I know this blog is about my experiences as a woman living with Stage IV metastatic breast cancer, but I need to take a small break and talk about prejudice and racism.
As most of you know, I’m a WASP. I’m originally from the Midwest but I am a White Anglo Saxon Protestant. I’m married to a dark skinned naturalized citizen from Jamaica and our boys are a beautiful brown mix of the two of us.
Hey, I know I’m biased, but just look at how amazing they are!!
I’m still learning about how to deal with racism, whether overt or covert. News Flash, I’m not dealing very well with it. When my husband and my kids are treated differently, it boils my blood like nothing else. Nothing.
Recently, we’ve encountered an issue in our neighborhood. Specifically with the use of the tennis courts in our neighborhood. Ridiculous, right? How could tennis courts result in racism?
My children have been taking tennis lessons for nearly 2 years now from an amazing tennis coach that comes to our neighborhood. She is truly a gifted teacher and my boys love her. We share the time with several other families in our neighborhood. The coach is super nice, respectful, etc. She has never caused any problems and has never been late.
Fast forward to last weekend when an adult white man thought he should have the tennis court and my husband, children and our coach should leave. There are no rules in our neighborhood that would allow one resident to force another to leave a common area yet this man thought he could bully them because he wanted to play instead of the children. He pretended to serve the tennis ball into my husband’s face and kept yelling “Where are you from?” to my husband and our coach.

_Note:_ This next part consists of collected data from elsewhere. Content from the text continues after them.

(** Making room for [sz] bytes. *)
Lemma wp_evictFor fuel c L sz tnow (Q : unit -> cache -> Prop) :
  cinv [] c L -> 0 <= sz <= c_maxBytes c -> (length (c_order c) - c_orderHead c < fuel)%nat ->
  (forall c' L', cinv [] c' L' -> shed c c' -> c_bytes c' + sz <= c_maxBytes c ->
     (c_bytes c + sz <= c_maxBytes c -> c' = c) -> Q tt c') ->
  wp (evictFor fuel sz tnow) c Q.
Proof.
  revert c L Q. induction fuel as [|fuel IH]; intros c L Q I Hsz Hf HQ; [lia|]. cbn [evictFor]. wp_step. apply wp_get.
  assert (Hi : i64 (c_bytes c + sz) = c_bytes c + sz).
  { apply i64_id. unfold in_i64. pose proof (ci_max _ _ _ I). pose proof (ci_room _ _ _ I). pose proof (cb_bytes_nonneg _ _ _ (cinv_base _ _ _ I)).
    change (2 ^ 62) with 4611686018427387904 in *. lia. }
  rewrite Hi. destruct (bool_decide_reflect (c_maxBytes c < c_bytes c + sz)) as [Hover|Hfit]; cbn [andb].
  - destruct (bool_decide_reflect (c_orderHead c < length (c_order c))%nat) as [Hlt|Hend].
    + wp_step. eapply (wp_dropOldest _ _ L); [exact I|lia|]. intros c1 L1 I1 Hs Hp. specialize (Hp Hlt).
      assert (Emax : c_maxBytes c1 = c_maxBytes c) by (pose proof (sh_meta _ _ Hs) as E; unfold meta in E; congruence).
      eapply (IH _ L1); [exact I1|lia|rewrite (sh_len _ _ Hs); lia|]. intros c' L' I' Hs' Hroom _. rewrite Emax in Hroom.
      apply (HQ c' L' I'); [by eapply shed_trans|done|lia].
    + apply wp_ret. exfalso. assert (Hemp : c_items c = ∅).
      { apply map_empty. intros id. destruct (c_items c !! id) as [r|] eqn:Hr; [|done]. exfalso.
        destruct (ixo_item _ _ _ (ci_order _ _ _ I) _ _ Hr) as (m & _ & _ & Hi0 & Ho). pose proof (ci_before _ _ _ I _ _ Ho).
        pose proof (lookup_lt_Some _ _ _ Ho). lia. }
      pose proof (ci_bytes _ _ _ I) as Hb. rewrite Hemp, msum_empty in Hb. lia.
  - apply wp_ret. apply (HQ c L I); [apply shed_refl|lia|done].
Qed.

(** ** Insertion *)
Abbreviation viewV := (fun m : Message => (mview m, viewX m)).
Lemma viewV_X st st' : agree viewV st st' -> agree viewX st st'.
Proof. intros H. exact (agree_weaken viewV (fun p => p.2) st st' H). Qed.
Lemma viewV_view st st' : agree viewV st st' -> agree mview st st'.
Proof. intros H. exact (agree_weaken viewV (fun p => p.1) st st' H). Qed.

Lemma wp_indexMessage c r m (Q : unit -> cache -> Prop) :
  IXO (c_items c) (c_order c) (c_mstore c) -> IXT (c_items c) (c_topics c) (c_topicTombstones c) (c_mstore c) ->
  c_mstore c !! r = Some m -> c_items c !! m_ID m = None ->
  (forall tp st n, IXO (<[m_ID m := r]> (c_items c)) (c_order c ++ [Some r]) st ->
     IXT (<[m_ID m := r]> (c_items c)) tp (c_topicTombstones c) st -> agree viewV (c_mstore c) st ->
     Q tt (((((c <| c_mstore := st |>) <| c_items := <[m_ID m := r]> (c_items c) |>) <| c_nextRepairOrdinal := n |>)
             <| c_order := c_order c ++ [Some r] |>) <| c_topics := tp |>)) ->
  wp (indexMessage r) c Q.
Proof.
  intros HO HT Hm Hid HQ. unfold indexMessage. wp_step. eapply wp_cderef; [exact Hm|]. wp_step. apply wp_modify. wp_step. apply wp_get.
  wp_step. eapply wp_cupdate; [exact Hm|]. wp_step. apply wp_modify. cbv zeta. wp_step. eapply wp_cupdate; [cbn; apply lookup_insert_eq|].
  apply wp_modify. cbn. rewrite insert_insert_eq.
  set (n := u64 (c_nextRepairOrdinal c + 1)). set (l := default [] (c_topics c !! m_Topic m)).
  match goal with |- context [<[r := ?x]> (c_mstore c)] => set (mi := x) in * end.
  assert (Ha : agree viewV (c_mstore c) (<[r := mi]> (c_mstore c))) by (by eapply agree_insert).
  specialize (HQ (<[m_Topic m := l ++ [Some r]]> (c_topics c)) (<[r := mi]> (c_mstore c)) n).
  destruct c; cbn in *. apply HQ; [| |exact Ha].
  - eapply IXO_agree; [|exact (IXO_add _ _ _ _ _ HO Hm Hid)]. intros x. destruct (decide (x = r)) as [->|Hx].
    + by rewrite !lookup_insert_eq.
    + by rewrite !lookup_insert_ne.
  - eapply IXT_agree; [|exact (IXT_add _ _ _ _ _ _ HT Hm Hid)]. intros x. destruct (decide (x = r)) as [->|Hx].
    + by rewrite !lookup_insert_eq.
    + by rewrite !lookup_insert_ne.
Qed.

(** Nothing but the memory of a size changed: neither what is cached, nor the metadata, nor what is remembered of lost messages. *)
Record quiet (c c' : cache) : Prop := {
  qt_items : c_items c' = c_items c;
  qt_view : agree mview (c_mstore c) (c_mstore c');
  qt_meta : meta c' = meta c;
  qt_bytes : c_bytes c' = c_bytes c;
  qt_evidence : evidence c' = evidence c;
}.

(** Of the messages [its] only the oldest may be missing from [its']. *)
Definition oldest (st : gmap loc Message) (its its' : gmap string loc) : Prop :=
  forall id x mx id' y my, its !! id = Some x -> its !! id' = Some y -> st !! x = Some mx -> st !! y = Some my ->
    m_orderIndex mx < m_orderIndex my -> its' !! id' = None -> its' !! id = None.

Lemma shed_oldest c c' L L' : cinv [] c L -> cinv [] c' L' -> shed c c' -> oldest (c_mstore c) (c_items c) (c_items c').
Proof.
  intros I I' Hs id x mx id' y my Hx Hy Hmx Hmy Hlt Hgone. destruct (c_items c' !! id) as [x'|] eqn:Hx'; [exfalso|done].
  pose proof (lookup_weaken _ _ _ _ Hx' (sh_items _ _ Hs)) as Ex. assert (x' = x) as -> by congruence. clear Ex.
  destruct (ixo_item _ _ _ (ci_order _ _ _ I') _ _ Hx') as (mx' & Hmx' & _ & Hix & Hox). pose proof (ci_before _ _ _ I' _ _ Hox) as Hhx.
  rewrite (sh_order _ _ Hs) in Hox by done. destruct (ixo_slot _ _ _ (ci_order _ _ _ I) _ _ Hox) as (mx1 & Hmx1 & _ & Eix).
  assert (mx1 = mx) as -> by congruence.
  destruct (ixo_item _ _ _ (ci_order _ _ _ I) _ _ Hy) as (my1 & Hmy1 & Eidy & Hiy & Hoy). assert (my1 = my) as -> by congruence.
  rewrite <- (sh_order _ _ Hs) in Hoy by lia. destruct (ixo_slot _ _ _ (ci_order _ _ _ I') _ _ Hoy) as (my' & Hmy' & Hidy & _).
  destruct (agree_lookup _ _ _ _ _ (sh_view _ _ Hs) Hmy) as (my2 & Hmy2 & E). assert (m_ID my' = id') by congruence. congruence.
Qed.

Record inserted (r : loc) (m : Message) (c c' : cache) : Prop := {
  in_items : exists its, its ⊆ c_items c /\ c_items c' = <[m_ID m := r]> its /\
    (c_bytes c + sizeOf m <= c_maxBytes c -> its = c_items c);
  in_view : agree mview (c_mstore c) (c_mstore c');
  in_meta : meta c' = meta c;
  in_bytes : c_bytes c' <= c_bytes c + sizeOf m;
  in_exact : c_bytes c + sizeOf m <= c_maxBytes c -> c_bytes c' = c_bytes c + sizeOf m;
  in_oldest : oldest (c_mstore c) (c_items c) (c_items c');
}.

(** What [insertLocked] may answer. *)
Definition insertResult (r : loc) (m : Message) (c : cache) (res : bool * option error) (c' : cache) : Prop :=
  match res with
  | (false, None) => is_Some (c_items c !! m_ID m) /\ c' = c
  | (false, Some e) => c_items c !! m_ID m = None /\ quiet c c' /\
      ((e = errCacheCapacity /\ c_maxBytes c < sizeOf m) \/
       (e = errRetentionCapacity /\ sizeOf m <= c_maxBytes c < c_bytes c + sizeOf m))
  | (true, None) => c_items c !! m_ID m = None /\ sizeOf m <= c_maxBytes c /\ inserted r m c c'
  | (true, Some _) => False
  end.

Lemma cinv_memo c L r m : cinv [] c L -> c_mstore c !! r = Some m ->
  let c' := c <| c_mstore := <[r := memo m]> (c_mstore c) |> in cinv [] c' L /\ quiet c c'.
Proof.
  intros [HO HT HE Hb Hr Hm Hh Hbf] Hrm c'. pose proof (memo_agree _ _ _ Hrm) as Ha. pose proof (viewM_view _ _ Ha) as Hv. split.
  - split; cbn; try done; [by eapply IXO_agree; [apply viewM_O|]|by eapply IXT_agree; [apply viewM_T|]| |].
    + apply EX_store; [by apply viewM_X|done].
    + by rewrite (msum_view _ _ _ Hv).
  - by split.
Qed.

Lemma maxBytes_meta c c' : meta c' = meta c -> c_maxBytes c' = c_maxBytes c.
Proof. unfold meta. congruence. Qed.

(** The message enters the indexes, the expiry lists and the account. *)
Lemma wp_enterCache c L r m (Q : bool * option error -> cache -> Prop) : cinv [] c L -> c_mstore c !! r = Some m ->
  c_items c !! m_ID m = None -> c_bytes c + sizeOf m <= c_maxBytes c ->
  (forall c' L', cinv [] c' L' -> inserted r m c c' -> Q (true, None) c') ->
  wp (indexMessage r ;;; linkExpiry r ;;; gmodify (fun c => c <| c_bytes := i64 (c_bytes c + sizeOf m) |>) ;;; gret (true, None)) c Q.
Proof.
  intros I Hm Hid Hfit HQ. wp_step. eapply wp_indexMessage; [apply I|apply I|exact Hm|exact Hid|]. intros tp st n HO HT Ha.
  destruct (agree_lookup _ _ _ _ _ Ha Hm) as (m1 & Hm1 & E1). assert (Eid : m_ID m1 = m_ID m) by congruence.
  wp_step. eapply (wp_linkExpiry (c_items c) _ L r m1).
  { destruct (ci_expiry _ _ _ I) as [X1 X2 X3]. split; [exact X1|eapply XL_agree; [by apply viewV_X|exact X2]|exact X3]. }
  { exact Hm1. }
  { by rewrite Eid. }
  intros c2 L2 HE2 Hf2. rewrite Eid in HE2. destruct (xframe_fields _ _ Hf2) as (Ei & Eo & Eh & Et & Ett & Eb & Em). cbn in Ei, Eo, Eh, Et, Ett, Eb.
  destruct Hf2 as [Hb2 _]. cbn in Hb2. wp_step. apply wp_modify. apply wp_ret.
  assert (Hv : agree mview (c_mstore c) (c_mstore c2)) by (etransitivity; [by apply viewV_view|by apply bare_mview]).
  assert (Hi : i64 (c_bytes c2 + sizeOf m) = c_bytes c + sizeOf m).
  { rewrite Eb. apply i64_id. unfold in_i64. pose proof (ci_max _ _ _ I). pose proof (cb_bytes_nonneg _ _ _ (cinv_base _ _ _ I)). pose proof (sizeOf_pos m).
    change (2 ^ 62) with 4611686018427387904 in *. lia. }
  assert (Em' : meta (c2 <| c_bytes := i64 (c_bytes c2 + sizeOf m) |>) = meta c) by (unfold meta in *; cbn in *; exact Em).
  pose proof (maxBytes_meta _ _ Em') as Emax. cbn in Emax.
  assert (Hins : inserted r m c (c2 <| c_bytes := i64 (c_bytes c2 + sizeOf m) |>)).
  { split; [exists (c_items c); cbn; by rewrite Ei|exact Hv|exact Em'| | |];
      change (c_bytes (c2 <| c_bytes := i64 (c_bytes c2 + sizeOf m) |>)) with (i64 (c_bytes c2 + sizeOf m)); rewrite Hi; [lia|done|].
    intros id x mx id' y my Hx Hy _ _ _. cbn. rewrite Ei, lookup_insert_ne; [congruence|]. intros <-. congruence. }
  apply (HQ _ L2); [|exact Hins]. rewrite Hi. split; cbn [c_items c_order c_mstore c_topics c_topicTombstones c_bytes c_maxBytes c_orderHead set_c_bytes setf];
    rewrite ?Ei, ?Eo, ?Et, ?Ett, ?Eh, ?Emax.
  - eapply IXO_agree; [by apply bare_O|exact HO].
  - eapply IXT_agree; [by apply bare_T|exact HT].
  - destruct HE2 as [X1 X2 X3]. by split.
  - rewrite msum_insert by done. rewrite (msum_view _ _ _ Hv), <- (ci_bytes _ _ _ I). rewrite (sizeAt_view _ _ _ Hv). unfold sizeAt. rewrite Hm. lia.
  - done.
  - apply I.
  - rewrite length_app. pose proof (ci_head _ _ _ I). lia.
  - intros i x [Hx|[Hge Hx]]%lookup_app_Some; [by apply (ci_before _ _ _ I _ x)|]. pose proof (ci_head _ _ _ I). lia.
Qed.

Lemma wp_insertLocked c L r m tnow (Q : bool * option error -> cache -> Prop) : cinv [] c L -> c_mstore c !! r = Some m ->
  (forall res c' L', cinv [] c' L' -> insertResult r m c res c' -> Q res c') -> wp (insertLocked r tnow) c Q.
Proof.
  intros I Hm HQ. unfold insertLocked. wp_step. eapply wp_cderef; [exact Hm|]. wp_step. apply wp_get.
  destruct (bool_decide_reflect (is_Some (c_items c !! m_ID m))) as [Hdup|Hnew]; [by apply wp_ret, (HQ _ c L)|].
  assert (Hid : c_items c !! m_ID m = None) by (destruct (c_items c !! m_ID m); [by destruct Hnew|done]).
  wp_step. eapply wp_messageSize; [exact Hm|]. destruct (cinv_memo _ _ _ _ I Hm) as [I1 Hq]. set (c1 := c <| c_mstore := _ |>) in *.
  pose proof (sizeOf_pos m) as Hpos.
  destruct (bool_decide_reflect (c_maxBytes c < sizeOf m)) as [Hbig|Hsmall].
  { apply wp_ret. apply (HQ _ c1 L I1). cbn. split; [done|]. split; [exact Hq|]. by left. }
  assert (Hi : i64 (c_bytes c + sizeOf m) = c_bytes c + sizeOf m).
  { apply i64_id. unfold in_i64. pose proof (ci_max _ _ _ I). pose proof (ci_room _ _ _ I). pose proof (cb_bytes_nonneg _ _ _ (cinv_base _ _ _ I)).
    change (2 ^ 62) with 4611686018427387904 in *. lia. }
  rewrite Hi. destruct (c_rejectPressure c && bool_decide (c_maxBytes c < c_bytes c + sizeOf m)) eqn:Ep.
  { apply wp_ret. apply (HQ _ c1 L I1). cbn. split; [done|]. split; [exact Hq|]. right.
    apply andb_true_iff in Ep as [_ Hp%bool_decide_eq_true]. split; [done|lia]. }
  wp_step. eapply (wp_evictFor _ c1 L); [exact I1|cbn; lia|cbn; lia|]. intros c2 L2 I2 Hs Hroom Hsame. cbn in Hroom.
  assert (Hv : agree mview (c_mstore c) (c_mstore c2)) by (etransitivity; [apply Hq|apply Hs]).
  destruct (agree_lookup _ _ _ _ _ Hv Hm) as (m2 & Hm2 & E2). assert (Eid : m_ID m2 = m_ID m) by congruence. assert (Esz : sizeOf m2 = sizeOf m) by congruence.
  assert (Emeta : meta c2 = meta c) by (rewrite (sh_meta _ _ Hs); apply Hq).
  pose proof (maxBytes_meta _ _ Emeta) as Emax.
  rewrite <- Esz. eapply (wp_enterCache c2 L2 r m2); [exact I2|exact Hm2| |rewrite Emax, Esz; exact Hroom|].
  { rewrite Eid. pose proof (sh_items _ _ Hs) as Hsub. destruct (c_items c2 !! m_ID m) as [x|] eqn:Ex; [|done].
    apply (lookup_weaken _ _ _ _ Ex) in Hsub. cbn in Hsub. congruence. }
  intros c3 L3 I3 [(its & Hits & Ei & Heq) V3 M3 B3 X3 _]. apply (HQ _ c3 L3 I3). cbn. split; [done|]. split; [lia|].
  rewrite Emax, Eid, Esz in *. pose proof (sh_bytes _ _ Hs) as Hbs. cbn in Hbs. specialize (Heq Hroom). specialize (X3 Hroom).
  pose proof (shed_oldest _ _ _ _ I1 I2 Hs) as Hold.
  split; [| | |lia| |].
  - exists its. split; [|split; [exact Ei|]]. { rewrite Heq. apply (sh_items _ _ Hs). }
    intros Hfit. cbn in Hsame. rewrite Heq, (Hsame Hfit). done.
  - etransitivity; [exact Hv|exact V3].
  - by rewrite M3.
  - intros Hfit. cbn in Hsame. rewrite X3, (Hsame Hfit). done.
  - intros id x mx id' y my Hx Hy Hmx Hmy Hlt Hn. rewrite Ei, Heq in Hn |- *. apply lookup_insert_None in Hn as [Hn _].
    rewrite lookup_insert_ne by (intros <-; congruence).
    destruct (decide (x = r)) as [->|Hxr].
    { destruct (ci_item _ _ _ _ _ I Hx) as (m' & Hm' & E'). congruence. }
    destruct (decide (y = r)) as [->|Hyr].
    { destruct (ci_item _ _ _ _ _ I Hy) as (m' & Hm' & E'). congruence. }
    eapply (Hold id x mx id' y my); [exact Hx|exact Hy| | |exact Hlt|exact Hn]; cbn; by rewrite lookup_insert_ne.
Qed.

This happened in front of my boys.
They are 6 and 4.
They watched this horrible man belittle and be disrespectful to their father and coach.
My husband handled the situation beautifully, respectfully communicating that he would not be bullied or pushed around. He did leave the tennis court that day because the man was so awful and the boys were present and there is a second court. When my parents attempted to talk to the man, he calmed down. He apologized to my tall white father while ignoring my mother.
When we filed a formal complaint with the homeowners association and suggested remedies for the situation, we learned that this man is a known bully. He is a known racist. He is known to be extremely negative towards immigrants. He is known to use his whiteness and his height to intimidate others into giving him what he wants.
It is known.
And yet, his behavior doesn’t stop.
He has no idea what can of worms he just opened when he behaved this way towards my husband and my kids. If he needs to know where I’m from, I’m happy to tell him I arrived in Florida from Ohio by way of law school in Virginia. I suspect that’s not what he wanted to know.
It is 2019. The idea that any person is better than another because of their gender or skin color or height or nationality whatever is not only outdated, it is criminal. No one should tolerate this behavior and yet the lack of people standing up to bullies and racists and misogynists is astonishing.
The ONLY way for men like this to win and get what they want by being horrible is when the targets don’t back down and neither does the community.
You’ve been warned, you racists and misogynists, you don’t get to mess with my family without consequences.